> WHAT THIS TASK INVOLVES
Scan the material and copy out each line where the word "IfKernel" occurs.

DATASET EXTRACT Block Start

(* ===== verification/IfKernel.v ===== *)
(** * IfKernel: what the interface code may rely on in the kernel

    [IfLaws] states what the handlers rely on in the interface requests of
    the kernel: reading the flags of an interface gives what was last
    written to the bits a user may change, and the requests of getinfo() change no
    flags.  [ifnet_kernel] is a kernel translated from ifunit() and
    ifioctl() of src/usr/src/sys/net/if.c and satisfies the laws; the part
    of a request that a driver or a protocol handles is an argument [drv],
    which WlanProps takes from the driver of Net80211.
    Addresses are those in_control() of src/usr/src/sys/netinet/in.c keeps
    for an interface. *)
From coqutil Require Import Byte Word.LittleEndianList.
From stdpp Require Import base list strings functions.
From S2P Require Import Prelude CString CNum NetAddr IfData IfNet.

Definition ENXIO : Z := 6.
Definition ENAMETOOLONG : Z := 63.
Definition IFDESCRSIZE : Z := 64.

(** The flags only the kernel changes, and the others. *)
Definition IFF_CANTCHANGE : Z :=
  Z.lor IFF_BROADCAST (Z.lor IFF_POINTOPOINT (Z.lor IFF_RUNNING (Z.lor IFF_OACTIVE
    (Z.lor IFF_SIMPLEX (Z.lor IFF_MULTICAST IFF_ALLMULTI))))).
Definition IFF_CHANGEABLE : Z := Z.ldiff 0xffff IFF_CANTCHANGE.

(** ** Addresses of an interface *)

(** in_control() for SIOCAIFADDR with an address of family AF_INET: a known
    address keeps its place and, unless a mask is given, its mask. *)
Fixpoint put_addr (a : Z) (mask : option Z) (l : list inaddr) : list inaddr :=
  match l with
  | [] => [mk_ia a mask]
  | ia :: l =>
      if ia_addr ia =? a then mk_ia a (match mask with Some _ => mask | None => ia_netmask ia end) :: l
      else ia :: put_addr a mask l
  end.

Definition addr_add (q : aliasreq) (l : list inaddr) : list inaddr :=
  put_addr (sin_addr (ifra_addr q))
    (if negb (sa_len (ifra_mask q) =? 0) then Some (sin_addr (ifra_mask q)) else None) l.

(** in_control() for SIOCDIFADDR; [None] is EADDRNOTAVAIL.  Without a family
    the first address is deleted. *)
Fixpoint addr_remove (a : Z) (l : list inaddr) : option (list inaddr) :=
  match l with
  | [] => None
  | ia :: l => if ia_addr ia =? a then Some l else cons ia <$> addr_remove a l
  end.

Definition addr_del (sa : sockaddr) (l : list inaddr) : option (list inaddr) :=
  if sa_family sa =? AF_INET then addr_remove (sin_addr sa) l
  else match l with [] => None | _ :: l => Some l end.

DATASET EXTRACT Block End

> TASK RESPONSE
(* ===== verification/IfKernel.v ===== *)
(** * IfKernel: what the interface code may rely on in the kernel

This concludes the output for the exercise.